Pendidikan: satu kata ini punya bobot dan kompleksitas luar biasa tertanam di dalamnya. Sangat sulit apabila kita mencoba menguraikan atau mendefinisikan apa yang direpresentasikan oleh satu kata ini. Sama halnya seperti saat kita bicara tentang manusia. Kompleks, luar biasa kompleks. Kata ‘pendidikan’ di dalam benak saya mencakup di dalamnya kata-kata besar lainnya seperti : masa depan, manusia, proses, holistik, budaya dan masih banyak lainnya. Pendidikan sama sekali bukan satu hal yang sederhana, mudah diolah dan bisa dengan sekejap dipahami. Dengan demikian, apabila pengelolaan pendidikan tidak dilakukan dengan pendekatan yang hati-hati secara tepat dan sesuai dengan kompleksitasnya, semestinya pendidikan juga berpotensi memunculkan banyak masalah. Walaupun dari sisi sebaliknya, pendidikan berpotensi menyelesaikan berbagai masalah kalau pertama-tama ia bisa dipandang secara tepat dan menyeluruh (holistik). Cara pandang, paradigma atau mind-set menjadi pijakan yang menentukan bagaimana kemudian kita bisa mengambil sikap dan tindakan (action) dalam konteks mengelola pendidikan.
Sejauh pengamatan selama ini, di republik ini tampaknya hampir segala permasalahan
didekati dan dipandang dengan sudut pandang yang simplistik dan
parsial. Hal ini sepertinya terjadi di semua level, dari pembuat keputusan dan
penentu kebijakan (level birokrasi), lembaga-lembaga penyelenggara pendidikan,
masyarakat, guru, orangtua murid. Masing-masing tampaknya punya kesulitan untuk
memandang persoalan pendidikan secara tepat.

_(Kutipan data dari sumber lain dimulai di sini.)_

(* ===== verification/Codes.v ===== *)
(** * Failures carry error codes

    The error path of a call never carries [EHEM_OK]: a judgement on the
    computations of the monad, and its proof for every public call.  Proofs
    about the loops that compare codes with [EHEM_OK] build on it. *)

From S2P Require Import Prelude Base64 Json World Logic Context Ejwt Proto Checkin.
From S2P Require Import AuthState Notify Ext Auth Session Fake Bindings Keymgmt.
From S2P Require Import KeymgmtProps Crypto System Api.

Open Scope hem_scope.

(** What a value says about codes: a stored outcome [inr rc] is a failure. *)
Class Good (A : Type) := good : A -> Prop.
#[export] Instance good_any A : Good A | 100 := fun _ => True.
#[export] Instance good_outcome A `{Good A} : Good (A + ehem_rc) | 1 := fun r =>
  match r with inl a => good a | inr rc => rc <> EHEM_OK end.
#[export] Instance good_prod A B `{Good A, Good B} : Good (A * B) | 1 := fun p =>
  good (fst p) /\ good (snd p).

Section Coded.
Context {P : Platform}.

Definition coded `{Good A} (m : M A) : Prop :=
  forall w, match fst (m w) with Ok a => good a | Err rc => rc <> EHEM_OK | Diverge => True end.

Lemma coded_ret `{Good A} (a : A) : good a -> coded (ret a).
Proof. by intros ? w. Qed.
Lemma coded_diverge `{Good A} : coded (diverge (A:=A)).
Proof. done. Qed.
Lemma coded_throw `{Good A} rc : rc <> EHEM_OK -> coded (throw (A:=A) rc).
Proof. by intros ? w. Qed.
Lemma coded_bind `{Good A, Good B} (m : M A) (f : A -> M B) :
  coded m -> (forall a, good a -> coded (f a)) -> coded (bind m f).
Proof.
  intros Hm Hf w. unfold bind. specialize (Hm w).
  destruct (m w) as [[a|rc|] w']; cbn in *; [by apply Hf|done|done].
Qed.
Lemma coded_attempt `{Good A} (m : M A) : coded m -> coded (attempt m).
Proof.
  intros Hm w. unfold attempt. specialize (Hm w).
  by destruct (m w) as [[] ?].
Qed.
Lemma coded_check_rc `{Good A} (p : ehem_rc * A) : good (snd p) -> coded (check_rc p).
Proof. intros Hp w. unfold check_rc. by destruct p as [[] ?]. Qed.
Lemma coded_ask `{Good A} (f : nat -> A) : (forall n, good (f n)) -> coded (ask f).
Proof. intros Hf w. apply Hf. Qed.
Lemma coded_malloc : coded malloc.
Proof. done. Qed.
Lemma coded_dup_str s : coded (dup_str s).
Proof. done. Qed.
Lemma coded_emit e : coded (emit e).
Proof. done. Qed.
Lemma coded_upd_ctx f : coded (upd_ctx f).
Proof. done. Qed.
Lemma coded_set_net n : coded (set_net n).
Proof. done. Qed.
Lemma coded_set_ready n : coded (set_global_ready n).
Proof. done. Qed.
Lemma coded_get_ctx : coded get_ctx.
Proof. done. Qed.
Lemma coded_get_net : coded get_net.
Proof. done. Qed.
Lemma coded_get_ready : coded get_global_ready.
Proof. done. Qed.
Lemma coded_fail `{Good A} rc st p msg :
  rc <> EHEM_OK -> coded (ehem_ctx_fail (A:=A) rc st p msg).
Proof. intros Hrc w. by rewrite fail_run. Qed.

Lemma ok_rc_ne rc : ok_rc rc = false -> rc <> EHEM_OK.
Proof. by intros H%bool_decide_eq_false. Qed.
Lemma negb_ok_rc_ne rc : negb (ok_rc rc) = true -> rc <> EHEM_OK.
Proof. intros H%negb_true_iff. by apply ok_rc_ne. Qed.
Lemma map_status_ne s : ehem_proto_map_http_status s <> EHEM_OK.
Proof. unfold ehem_proto_map_http_status. by repeat case_match. Qed.
End Coded.

Create HintDb coded.
#[export] Hint Resolve coded_diverge coded_malloc coded_dup_str coded_emit coded_upd_ctx
  coded_set_net coded_set_ready coded_get_ctx coded_get_net coded_get_ready : coded.

(** A code that is known not to be [EHEM_OK]. *)
Ltac code_ne :=
  first
    [ assumption | discriminate | apply map_status_ne
    | apply ok_rc_ne; assumption | apply negb_ok_rc_ne; assumption
    | match goal with H : _ && _ = true |- _ => apply andb_prop in H as [? ?]; code_ne end
    | match goal with
      | H : good _ |- _ => unfold good, good_prod, good_outcome, good_any in H; cbn in H; destruct_and? H; code_ne
      end
    | match goal with |- (match ?x with _ => _ end) <> _ => destruct x; code_ne end ].
Ltac good_val :=
  unfold good, good_prod, good_outcome, good_any; cbn; repeat split;
  repeat match goal with
         | |- context [match ?a with inl _ => _ | inr _ => _ end] => is_var a; destruct a; cbn
         end;
  (exact I || code_ne).

Ltac head_of t := match t with ?f _ => head_of f | _ => t end.
Ltac coded_step :=
  match goal with
  | |- coded (ret _) => apply coded_ret; solve [good_val]
  | |- coded (throw _) => apply coded_throw; code_ne
  | |- coded (ehem_ctx_fail _ _ _ _) => apply coded_fail; code_ne
  | |- coded (check_rc _) => apply coded_check_rc; good_val
  | |- coded (ask _) => apply coded_ask; intros ?; good_val
  | |- coded (attempt _) => apply coded_attempt
  | |- coded (bind _ _) => apply coded_bind; [|intros ? ?]
  | |- coded (let '(_, _) := ?x in _) => destruct x
  | |- coded (match ?x with _ => _ end) => let E := fresh "E" in destruct x eqn:E
  | |- coded _ => solve [eauto 3 with coded]
  | |- coded ?m => let h := head_of m in unfold h
  end.
Ltac solve_coded := intros; repeat (coded_step; cbn beta iota zeta).

Section Stack.
Context {P : Platform} `{Q : !Request}.
Context (HQ : forall m p b s o, coded (@ehem_proto_request_raw P Q m p b s o)).
#[local] Hint Resolve HQ : coded.

Lemma coded_add_strings obj l : coded (json_add_strings obj l).
Proof.
  revert obj; induction l as [|[k v] l IH]; intros obj; [by eauto with coded|].
  cbn [json_add_strings]. solve_coded.
Qed.
#[local] Hint Resolve coded_add_strings : coded.
Lemma coded_json m p b s o : coded (ehem_proto_request_json m p b s o).
Proof. unfold ehem_proto_request_json. solve_coded. Qed.
#[local] Hint Resolve coded_json : coded.
Lemma coded_checkin r w : coded (ehem_checkin_run r w).
Proof. unfold ehem_checkin_run. solve_coded. Qed.
#[local] Hint Resolve coded_checkin : coded.
Lemma coded_ext_request e s c n o : coded (ehem_ext_request e s c n o).
Proof. solve_coded. Qed.
Lemma coded_ext_token r o : coded (ehem_ext_token r o).
Proof. solve_coded. Qed.
#[local] Hint Resolve coded_ext_request coded_ext_token : coded.
Lemma coded_exchange s n c : coded (exchange_token s n c).
Proof. solve_coded. Qed.
#[local] Hint Resolve coded_exchange : coded.
Lemma coded_acquire s n r d : coded (acquire_token s n r d).
Proof. solve_coded. Qed.
Lemma coded_confirm_begin u s c n o : coded (ehem_ext_confirm_begin u s c n o).
Proof. solve_coded. Qed.
Lemma coded_confirm_poll c : coded (ehem_ext_confirm_poll c).
Proof. solve_coded. Qed.
#[local] Hint Resolve coded_confirm_poll : coded.
Lemma coded_wait_loop fuel c e t : coded (confirm_wait_loop fuel c e t).
Proof.
  revert c e; induction fuel as [|fuel IH]; intros c e; cbn [confirm_wait_loop];
    solve_coded.
Qed.
#[local] Hint Resolve coded_acquire coded_confirm_begin coded_wait_loop : coded.
Lemma coded_confirm_wait c t : coded (ehem_ext_confirm_wait c t).
Proof. solve_coded. Qed.
#[local] Hint Resolve coded_confirm_wait : coded.
Lemma coded_ensure s : coded (ehem_auth_ensure_token s).
Proof. solve_coded. Qed.
End Stack.

Section Closed.
Context {P : Platform}.

Lemma coded_recovery checkin t m p b br ov rc :
  (forall r, coded (checkin r)) -> rc <> EHEM_OK -> coded (cert_recovery checkin t m p b br ov rc).
Proof. unfold cert_recovery. solve_coded. Qed.

Lemma coded_body checkin ensure inval :
  (forall r, coded (checkin r)) -> (forall s, coded (ensure s)) ->
  (forall s, coded (inval s)) ->
  forall m p b s o, coded (request_raw_body checkin ensure inval m p b s o).
Proof.
  intros Hc He Hi m p b s o. unfold request_raw_body.
  pose proof coded_recovery as Hr. unfold auth_retry, acquire_bearer, send_failed, finish.
  solve_coded.
Qed.

Lemma coded_request_n n m p b s o : coded (request_n n m p b s o).
Proof.
  revert m p b s o; induction n as [|n IH]; intros; [done|].
  cbn [request_n]. apply coded_body.
  - intros r. unfold checkin_quietly. apply coded_bind; [|by eauto with coded].
    intros ?. by apply coded_checkin.
  - intros s'. by apply coded_ensure.
  - intros s'. solve_coded.
Qed.
End Closed.

Section Calls.
Context {P : Platform}.

Lemma coded_session m p b s o : coded (@ehem_proto_request_raw P session_request m p b s o).
Proof. apply coded_request_n. Qed.
#[local] Hint Resolve coded_session : coded.
Lemma coded_session_json m p b s o :
  coded (@ehem_proto_request_json P session_request m p b s o).
Proof. apply coded_json, coded_session. Qed.
Lemma coded_string_list obj l : coded (json_add_strings obj l).
Proof.
  revert obj; induction l as [|[k v] l IH]; intros obj; [by eauto with coded|].
  cbn [json_add_strings]. solve_coded.
Qed.
#[local] Hint Resolve coded_session_json coded_string_list : coded.
Lemma coded_body_fields obj l : coded (add_body_fields obj l).
Proof.
  revert obj; induction l as [|f l IH]; intros obj; [by eauto with coded|].
  cbn [add_body_fields]. solve_coded.
Qed.
Lemma coded_parse_entries l i k : coded (parse_entries l i k).
Proof.
  revert i; induction k as [|k IH]; intros i; [by eauto with coded|].
  cbn [parse_entries]. solve_coded.
Qed.
Lemma coded_copy_strings l i k : coded (copy_strings l i k).
Proof.
  revert i; induction k as [|k IH]; intros i; [by eauto with coded|].
  cbn [copy_strings]. solve_coded.
Qed.
Lemma coded_logger_ids l i k : coded (logger_ids l i k).
Proof.
  revert i; induction k as [|k IH]; intros i; [by eauto with coded|].
  cbn [logger_ids]. solve_coded.
Qed.
Lemma coded_walk fuel fetch o acc :
  (forall o, coded (fetch o)) -> coded (page_walk fuel fetch o acc).
Proof.
  intros Hf. revert o acc; induction fuel as [|fuel IH]; intros; [by eauto with coded|].
  cbn [page_walk]. solve_coded.
Qed.
#[local] Hint Resolve coded_body_fields coded_parse_entries coded_copy_strings
  coded_logger_ids : coded.
Lemma coded_key_list o l out : coded (ehem_key_list o l out).
Proof. solve_coded. Qed.
Lemma coded_search_page d o l : coded (search_one_page d o l).
Proof. solve_coded. Qed.
Lemma coded_encrypt k a m d e p h o : coded (ehem_encrypt k a m d e p h o).
Proof. solve_coded. Qed.
#[local] Hint Resolve coded_key_list coded_search_page coded_encrypt : coded.
Lemma coded_random_loop fuel k len f b : coded (random_loop fuel k len f b).
Proof.
  revert f b; induction fuel as [|fuel IH]; intros f b; cbn [random_loop]; solve_coded.
Qed.
Lemma coded_checkin_call o : coded (ehem_system_checkin o).
Proof.
  unfold ehem_system_checkin. pose proof (fun r w => coded_checkin coded_session r w).
  solve_coded.
Qed.
Lemma coded_ext_call e s c n o : coded (ehem_ext_request e s c n o).
Proof. apply coded_ext_request, coded_session. Qed.
Lemma coded_token_call r o : coded (ehem_ext_token r o).
Proof. apply coded_ext_token, coded_session. Qed.
Lemma coded_begin_call u s c n o : coded (ehem_ext_confirm_begin u s c n o).
Proof. apply coded_confirm_begin, coded_session. Qed.
Lemma coded_poll_call c : coded (ehem_ext_confirm_poll c).
Proof. apply coded_confirm_poll, coded_session. Qed.
Lemma coded_wait_call c t : coded (ehem_ext_confirm_wait c t).
Proof. apply coded_confirm_wait, coded_session. Qed.
#[local] Hint Resolve coded_random_loop coded_walk coded_checkin_call coded_ext_call
  coded_token_call coded_begin_call coded_poll_call coded_wait_call : coded.

(** A code stored when it is not [EHEM_OK]. *)
Lemma coded_stored {A} (t : string) (a : A) rc :
  coded (ret (t, if bool_decide (rc = EHEM_OK) then inl a else inr rc)).
Proof. apply coded_ret. split; [exact I|]. cbn. by case_bool_decide. Qed.
#[local] Hint Resolve coded_stored : coded.

Lemma coded_call walk c : coded (run_call walk c).
Proof. unfold run_call, done_with. destruct c; solve_coded. Qed.
End Calls.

Contoh sederhana – situasi yang sejak dulu kita alami –
adalah bagaimana pemerintah memberlakukan Kurikulum Nasional, di mana segala
sesuatunya distandarisasikan. Mulai dari materi – kurikulum, buku pegangan,
tema, panduan pembelajaran, segala sesuatu ditentukan pemerintah – dengan sudut
pandang meningkatkan kualitas pendidikan. Hal ini dilakukan tanpa meninjau
lebih dalam substansi dan implikasi dari apa yang ditetapkan. Secara sepintas
standarisasi merupakan solusi yang tepat untuk membangun pendidikan yang
berkualitas. Tapi implikasinya luar biasa besar, karena di dalam pendidikan, banyak
permasalahan yang perlu ditelaah sesuai konteksnya, banyak hal yang sifatnya
kualitatif, dan tidak bisa dengan mudah distandarisasi. Contohnya, saat
keberhasilan pendidikan hanya dipahami sebagai jumlah peserta didik yang lulus
sekolah formal, memegang ijazah atau melek huruf - sesederhana itu - maka akan
banyak hal penting bahkan esensial yang kemudian hilang dan terabaikan.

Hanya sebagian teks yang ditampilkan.